Task objective ▸ Where the records below show a line containing "Lemma pinned_log_add bno", start copying; end with the line containing "intros Hl Hn.", and copy it too.

Data extract ▸

Lemma bread2 s v D A B :
  ready s i p → bio_rep s p v D ∅ → 0 ≤ A < disksize s → 0 ≤ B < disksize s → A ≠ B →
  (size D < NBUF)%nat → B ∈ D ∨ D = ∅ →
  ∃ a b s1 s2, bread 1 A fuel s = Ret a s1 ∧ bread 1 B fuel s1 = Ret b s2 ∧
    bframe s s1 ∧ bframe s s2 ∧ k_disk s2 = k_disk s ∧ bio_rep s2 p v D (<[B := b]> (<[A := a]> ∅)).
Proof.
  intros Hr Hrep HA HB Hne Hsz Hroom.
  destruct (bread_rep s i p v D ∅ A fuel) as (a&s1&E1&F1&K1&R1); try done.
  { right. by rewrite dom_empty_L, union_empty_r_L. }
  destruct (bread_rep s1 i p v D (<[A := a]> ∅) B fuel) as (b&s2&E2&F2&K2&R2); try done.
  - by eapply bframe_ready.
  - unfold disksize. by rewrite K1.
  - by rewrite lookup_insert_ne.
  - destruct Hroom as [|HD]; [by left|right]. rewrite HD, dom_insert_L, dom_empty_L, !union_empty_l_L,
      union_empty_r_L, size_singleton. unfold NBUF. vm_compute. lia.
  - exists a, b, s1, s2. split_and!; try done; [by eapply bframe_trans|congruence].
Qed.
(* ===== verification/Tx.v ===== *)
(** Transactions as file system code sees them.

    Between [begin_op] and [end_op] the code changes blocks only in the buffer
    cache and registers them with [log_write]. [tx s i p v h] says that process
    [p] is in a transaction in state [s], that block [b] now contains [v b],
    wherever it is stored, and that [p] holds the buffers [h]. The lemmas give
    each step of file system code in these terms. *)

From stdpp Require Import functions base list gmap strings.
From Stdlib Require Import ZArith Lia.
From S2P Require Import Prelude Bytes Monad Kstate Spinlock Sched Bio Log Fs.

(** What a step inside a transaction leaves alone: everything but the buffers,
    the log's list of blocks and wakeups. Nothing is written to disk. *)
Definition txframe (s s' : kstate) : Prop :=
  bframe (set_log (k_log s') s) s' ∧ k_disk s' = k_disk s ∧
  l_start (k_log s') = l_start (k_log s) ∧ l_size (k_log s') = l_size (k_log s) ∧
  l_outstanding (k_log s') = l_outstanding (k_log s).

Record tx (s : kstate) (i p : nat) (v : Z → list Z) (h : gmap Z nat) : Prop := mkTx {
  tx_ready : ready s i p;
  tx_log : log_ok (k_log s) (disksize s);
  tx_rep : bio_rep s p v (pinned (k_log s)) h;
  tx_open : 1 ≤ l_outstanding (k_log s);
  tx_clean : ∀ b, b ∈ dom h → b ∈ pinned (k_log s) ∨ v b = disk_blk s b
}.

(** The number of blocks the transaction may still add. *)
Definition budget (s : kstate) : Z := l_size (k_log s) - 1 - lh_n (k_log s).

Section frame.
Implicit Types (s : kstate) (l : logrec) (bno : Z).

Lemma txframe_refl s : txframe s s.
Proof. split_and!; try done. destruct s. apply bframe_refl. Qed.

Lemma txframe_trans s s1 s2 : txframe s s1 → txframe s1 s2 → txframe s s2.
Proof.
  intros (F1&K1&A1&B1&C1) (F2&K2&A2&B2&C2). split_and!; try congruence.
  eapply bframe_trans; [|exact F2]. apply (bframe_set_log _ _ (k_log s2)) in F1. exact F1.
Qed.

Lemma bframe_txframe s s' : bframe s s' → k_disk s' = k_disk s → txframe s s'.
Proof.
  intros F K. pose proof (bf_log _ _ F) as E. unfold txframe. rewrite E, set_log_id. done.
Qed.
Lemma txframe_size s s' : txframe s s' → disksize s' = disksize s.
Proof. intros (_&K&_). unfold disksize. by rewrite K. Qed.

Lemma txframe_home s s' x : txframe s s' → home (k_log s) (disksize s) x → home (k_log s') (disksize s') x.
Proof. intros F. rewrite (txframe_size _ _ F). destruct F as (_&_&E1&E2&_). unfold home. by rewrite E1, E2. Qed.

(** The log after a block has been registered: unchanged if it was already. *)
Definition log_add (bno : Z) l : logrec :=
  if decide (bno ∈ pinned l) then l else log_set_n (lh_n l + 1) (log_set_block (lh_n l) bno l).

Lemma pinned_log_add bno l nd :
  log_ok l nd → lh_n l < l_size l - 1 → pinned (log_add bno l) = {[bno]} ∪ pinned l.
Proof.
  intros Hl Hn. unfold log_add. case_decide as Hin; [set_solver|].
  pose proof (lo_n _ _ Hl). pose proof (lo_size _ _ Hl). pose proof (lo_len _ _ Hl) as Hlen.
  unfold LOGSIZE, MAXOPBLOCKS in *. unfold pinned. simpl. replace (Z.to_nat (lh_n l + 1)) with (S (Z.to_nat (lh_n l))) by lia.
  rewrite seq_S, fmap_app, list_to_set_app_L. simpl. unfold hbno. simpl.
  rewrite list_lookup_total_insert_eq by lia.
  replace ((λ t, <[Z.to_nat (lh_n l):=bno]> (lh_block l) !!! t) <$> seq 0 (Z.to_nat (lh_n l)))
    with ((λ t, lh_block l !!! t) <$> seq 0 (Z.to_nat (lh_n l))); [set_solver|].
  apply list_fmap_ext. intros k t Ht. apply lookup_seq in Ht as [-> Ht].
  by rewrite list_lookup_total_insert_ne by lia.
Qed.

Lemma log_add_ok bno l nd :
  log_ok l nd → lh_n l < l_size l - 1 → home l nd bno → log_ok (log_add bno l) nd.
Proof.
  intros Hl Hn Hh. unfold log_add. case_decide as Hin; [done|].
  pose proof (lo_n _ _ Hl). pose proof (lo_size _ _ Hl). pose proof (lo_len _ _ Hl) as Hlen.
  unfold LOGSIZE, MAXOPBLOCKS in *.
  assert (Hat : ∀ t, (t < Z.to_nat (lh_n l + 1))%nat →
    hbno (log_set_n (lh_n l + 1) (log_set_block (lh_n l) bno l)) t =
      if decide (t = Z.to_nat (lh_n l)) then bno else hbno l t).
  { intros t Ht. unfold hbno. simpl. case_decide as Et.
    - subst t. apply list_lookup_total_insert_eq. lia.
    - by apply list_lookup_total_insert_ne. }
  assert (Hnew : ∀ t, (t < Z.to_nat (lh_n l))%nat → hbno l t ≠ bno).
  { intros t Ht E. apply Hin, elem_of_pinned. eauto. }
  split; [apply Hl|apply Hl|apply Hl|simpl; lia|simpl; by rewrite length_insert|..].
  - intros t Ht. rewrite Hat by done. simpl in Ht. case_decide; [done|]. apply (lo_home _ _ Hl). lia.
  - intros t1 t2 H1 H2. rewrite !Hat by done. simpl in H1, H2. repeat case_decide; subst; try done.
    + intros E. symmetry in E. by apply Hnew in E; [|lia].
    + intros E. by apply Hnew in E; [|lia].
    + intros E. apply (lo_inj _ _ Hl); [lia|lia|done].
Qed.

(** The transaction's budget in terms of the set of its blocks. *)
Lemma size_pinned_n l nd : log_ok l nd → Z.of_nat (size (pinned l)) = lh_n l.
Proof.
  intros Hl. pose proof (lo_n _ _ Hl). unfold pinned. rewrite size_list_to_set.
  - rewrite length_fmap, length_seq. lia.
  - apply NoDup_fmap_2_strong; [|apply NoDup_seq]. intros t1 t2 H1%elem_of_seq H2%elem_of_seq.
    apply (lo_inj _ _ Hl); lia.
Qed.

(** A transaction with budget for [k] more blocks leaves room in the cache for
    the [k] buffers its code holds. *)
Lemma room_for s (X : gset Z) :
  log_ok (k_log s) (disksize s) → Z.of_nat (size X) ≤ budget s →
  (size (pinned (k_log s) ∪ X) < NBUF)%nat.
Proof.
  intros Hl HX. pose proof (size_pinned_n _ _ Hl). pose proof (lo_size _ _ Hl).
  pose proof (size_union_alt (pinned (k_log s)) X).
  pose proof (subseteq_size (X ∖ pinned (k_log s)) X ltac:(set_solver)).
  unfold budget, NBUF, LOGSIZE, MAXOPBLOCKS in *. lia.
Qed.
End frame.

Section run.
Context (i p fuel : nat) (Hfuel : (NBUF < fuel)%nat).
Implicit Types (s : kstate) (v : Z → list Z) (h : gmap Z nat) (l : logrec).

(** Reading a block. *)
Lemma tx_bread s v h bno :
  tx s i p v h → 0 ≤ bno < disksize s → h !! bno = None →
  bno ∈ pinned (k_log s) ∨ (size (pinned (k_log s) ∪ dom h) < NBUF)%nat →
  ∃ b s', bread 1 bno fuel s = Ret b s' ∧ tx s' i p v (<[bno := b]> h) ∧ txframe s s' ∧
    k_log s' = k_log s ∧ b_data (k_bc s' !!! b) = v bno.
Proof.
  intros [Hr Hl Hrep Ho Hc] Hb Hh Hroom.
  destruct (bread_rep s i p v (pinned (k_log s)) h bno fuel) as (b&s'&E&F&K&R); [done..|].
  pose proof (bf_log _ _ F) as El.
  assert (Hd : disksize s' = disksize s) by (unfold disksize; by rewrite K).
  exists b, s'. split; [done|]. split_and!; [|by apply bframe_txframe|done|].
  - split; rewrite ?El, ?Hd; try done; [by eapply bframe_ready|].
    intros x. rewrite dom_insert_L. unfold disk_blk. rewrite K.
    intros [->%elem_of_singleton|?]%elem_of_union; [|by apply Hc].
    destruct (decide (bno ∈ pinned (k_log s))); [by left|right].
    apply (br_home _ _ _ _ _ Hrep); [done|done|]. by apply not_elem_of_dom.
  - by eapply (rep_held _ _ _ _ _ bno b R), lookup_insert_eq.
Qed.

(** Done with a block. *)
Lemma tx_brelse s v h bno b :
  tx s i p v h → h !! bno = Some b →
  ∃ s', brelse b fuel s = Ret tt s' ∧ tx s' i p v (delete bno h) ∧ txframe s s' ∧ k_log s' = k_log s.
Proof.
  intros [Hr Hl Hrep Ho Hc] Hh.
  destruct (brelse_rep s i p v (pinned (k_log s)) h bno b fuel) as (s'&E&F&K&R); [done..| |].
  { apply Hc, elem_of_dom. eauto. }
  pose proof (bf_log _ _ F) as El.
  assert (Hd : disksize s' = disksize s) by (unfold disksize; by rewrite K).
  exists s'. split; [done|]. split_and!; [|by apply bframe_txframe|done].
  split; rewrite ?El, ?Hd; try done; [by eapply bframe_ready|].
  intros x. rewrite dom_delete_L. unfold disk_blk. rewrite K. intros Hx. apply Hc. set_solver.
Qed.

Lemma log_write_run s v h bno b :
  ready s i p → log_ok (k_log s) (disksize s) → bio_rep s p v (pinned (k_log s)) h →
  1 ≤ l_outstanding (k_log s) → h !! bno = Some b → lh_n (k_log s) < l_size (k_log s) - 1 →
  log_write b fuel s =
    Ret tt (set_log (log_add bno (k_log s))
      (set_bc (alter (λ bf, buf_set_flags (Z.lor (b_flags bf) B_DIRTY) bf) b (k_bc s)) s)).
Proof.
  intros Hr Hl Hrep Ho Hh Hn. destruct (rep_held _ _ _ _ _ _ _ Hrep Hh) as (Hb&Hd&Hbn&Hrg&_).
  pose proof (lo_n _ _ Hl). pose proof (lo_size _ _ Hl). pose proof (lo_range _ _ Hl). pose proof (lo_len _ _ Hl).
  unfold LOGSIZE, MAXOPBLOCKS in *.
  unfold log_write, getlog, modlog. bred. unfold id.
  assert ((LOGSIZE <=? lh_n (k_log s)) || (l_size (k_log s) - 1 <=? lh_n (k_log s)) = false) as ->.
  { apply orb_false_iff. unfold LOGSIZE, MAXOPBLOCKS. split; apply Z.leb_gt; lia. }
  assert ((l_outstanding (k_log s) <? 1) = false) as -> by (apply Z.ltb_ge; lia). bred.
  rewrite (acquire_run _ _ i); [|by eapply ready_ok|by apply Hr]. bred. simpl k_bc. simpl k_log. rewrite Hbn.
  destruct (forM_search (λ j, if u32 (lh_at j (k_log s)) =? bno then Some j else None)
    (Z.to_nat (lh_n (k_log s))) 0 fuel (set_ctx (x_acq i LkLog (k_ctx s)) s)) as (r&->&Hres). bred.
  assert (Hs32 : s32 bno = bno) by (apply swrap_small; lia). rewrite Hs32.
  assert (Hat : ∀ j, 0 ≤ j < lh_n (k_log s) → u32 (lh_at j (k_log s)) = hbno (k_log s) (Z.to_nat j)).
  { intros j Hj. destruct (lo_home _ _ Hl (Z.to_nat j)) as [Hx _]; [lia|].
    unfold lh_at. fold (hbno (k_log s) (Z.to_nat j)). apply u32_small. lia. }
  unfold log_add. destruct r as [j|]; simpl default.
  - destruct Hres as (j'&Hj&E). case_match eqn:Hq; [|done]. injection E as ->. apply Z.eqb_eq in Hq.
    rewrite Hat in Hq by lia.
    rewrite decide_True by (apply elem_of_pinned; exists (Z.to_nat j); split; [lia|done]).
    assert ((j =? lh_n (k_log s)) = false) as -> by (apply Z.eqb_neq; lia). bred.
    rewrite (release_run _ _ (k_ctx s) i); [|by eapply ready_ok|by apply Hr|done]. f_equal.
    change (k_log (set_ctx _ s)) with (k_log s).
    replace (log_set_block j bno (k_log s)) with (k_log s); [by destruct s|].
    unfold log_set_block. rewrite list_insert_id; [by destruct (k_log s)|].
    rewrite <- Hq. unfold hbno. apply list_lookup_lookup_total_lt. lia.
  - rewrite decide_False.
    2:{ intros (t&Ht&E)%elem_of_pinned. specialize (Hres (Z.of_nat t) ltac:(lia)).
        rewrite Hat, Nat2Z.id, <- E, Z.eqb_refl in Hres by lia. done. }
    rewrite Z.eqb_refl. bred.
    rewrite (release_run _ _ (k_ctx s) i); [|by eapply ready_ok|by apply Hr|done]. by destruct s.
Qed.

(** Changing a block and registering it. *)
Lemma tx_update s v h bno b f :
  tx s i p v h → h !! bno = Some b → home (k_log s) (disksize s) bno → 1 ≤ budget s →
  length (f (v bno)) = Z.to_nat BSIZE →
  ∃ s', log_write b fuel (set_bc (alter (λ bf, buf_set_data (f (b_data bf)) bf) b (k_bc s)) s) = Ret tt s' ∧
    tx s' i p (<[bno := f (v bno)]> v) h ∧ txframe s s' ∧ pinned (k_log s') = {[bno]} ∪ pinned (k_log s).
Proof.
  intros [Hr Hl Hrep Ho Hc] Hh Hhome Hb Hlen. unfold budget in Hb.
  pose proof (upd_data_rep p s v _ h bno b f Hrep Hh Hlen) as R1.
  set (s1 := set_bc (alter _ b (k_bc s)) s) in *.
  assert (Hn1 : lh_n (k_log s1) < l_size (k_log s1) - 1) by (change (k_log s1) with (k_log s); lia).
  rewrite (log_write_run s1 (<[bno := f (v bno)]> v) h bno b) by done.
  change (k_log s1) with (k_log s).
  eexists. split; [done|]. simpl k_log. rewrite (pinned_log_add _ _ (disksize s)) by (done || lia).
  split_and!; try done.
  - split; simpl k_log; try done.
    + by apply log_add_ok; [|lia|].
    + rewrite (pinned_log_add _ _ (disksize s)) by (done || lia).
      apply (set_dirty_rep s1 p _ _ h bno b) in R1; [|done]. by apply rep_set_log.
    + unfold log_add. by case_decide.
    + intros x Hx. simpl. rewrite (pinned_log_add _ _ (disksize s)) by (done || lia).
      destruct (decide (x = bno)) as [->|Hne]; [left; set_solver|].
      rewrite fn_lookup_insert_ne by done. destruct (Hc x Hx) as [?|?]; [left; set_solver|by right].
  - unfold txframe. simpl. split_and!; try done; try (unfold log_add; by case_decide).
    apply (bframe_bc (set_log _ s)).
Qed.

(** The whole sequence on a block that is not held. *)
Lemma tx_modify s v h bno f :
  tx s i p v h → home (k_log s) (disksize s) bno → h !! bno = None → 1 ≤ budget s →
  Z.of_nat (size (dom h)) ≤ budget s → length (f (v bno)) = Z.to_nat BSIZE →
  ∃ s', (bp ← bread 1 bno; upd_data bp f;; log_write bp;; brelse bp) fuel s = Ret tt s' ∧
    tx s' i p (<[bno := f (v bno)]> v) h ∧ txframe s s' ∧ pinned (k_log s') = {[bno]} ∪ pinned (k_log s).
Proof.
  intros Ht Hhome Hh Hb Hroom Hlen.
  destruct (tx_bread s v h bno) as (b&s1&E1&T1&F1&L1&_); try done.
  { apply Hhome. } { right. by apply room_for; [apply Ht|]. }
  destruct (tx_update s1 v (<[bno := b]> h) bno b f) as (s2&E2&T2&F2&P2); try done.
  { apply lookup_insert_eq. } { by eapply txframe_home. } { unfold budget. by rewrite L1. }
  destruct (tx_brelse s2 (<[bno := f (v bno)]> v) (<[bno := b]> h) bno b) as (s3&E3&T3&F3&L3);
    [done|apply lookup_insert_eq|].
  unfold upd_data. bred. rewrite E1. bred. rewrite E2. bred. exists s3. split; [done|].
  rewrite delete_insert_id in T3 by done. split; [done|].
  split; [by eapply txframe_trans, txframe_trans|]. by rewrite L3, P2, L1.
Qed.

(** Looking at a block. *)
Lemma tx_look s v h bno :
  tx s i p v h → 0 ≤ bno < disksize s → h !! bno = None → Z.of_nat (size (dom h)) ≤ budget s →
  ∃ b s', bread 1 bno fuel s = Ret b s' ∧ tx s' i p v (<[bno := b]> h) ∧ txframe s s' ∧
    k_log s' = k_log s ∧ b_data (k_bc s' !!! b) = v bno.
Proof. intros Ht Hb Hh Hroom. apply tx_bread; try done. right. by apply room_for; [apply Ht|]. Qed.

Lemma bzero_tx s v h bno :
  tx s i p v h → home (k_log s) (disksize s) bno → h !! bno = None → 1 ≤ budget s →
  Z.of_nat (size (dom h)) ≤ budget s →
  ∃ s', bzero 1 bno fuel s = Ret tt s' ∧ tx s' i p (<[bno := replicate (Z.to_nat BSIZE) 0]> v) h ∧
    txframe s s' ∧ pinned (k_log s') = {[bno]} ∪ pinned (k_log s).
Proof. intros. apply (tx_modify s v h bno (λ _, replicate (Z.to_nat BSIZE) 0)); done. Qed.
End run.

Your response ▸
Lemma pinned_log_add bno l nd :
  log_ok l nd → lh_n l < l_size l - 1 → pinned (log_add bno l) = {[bno]} ∪ pinned l.
Proof.
  intros Hl Hn. unfold log_add. case_decide as Hin; [set_solver|].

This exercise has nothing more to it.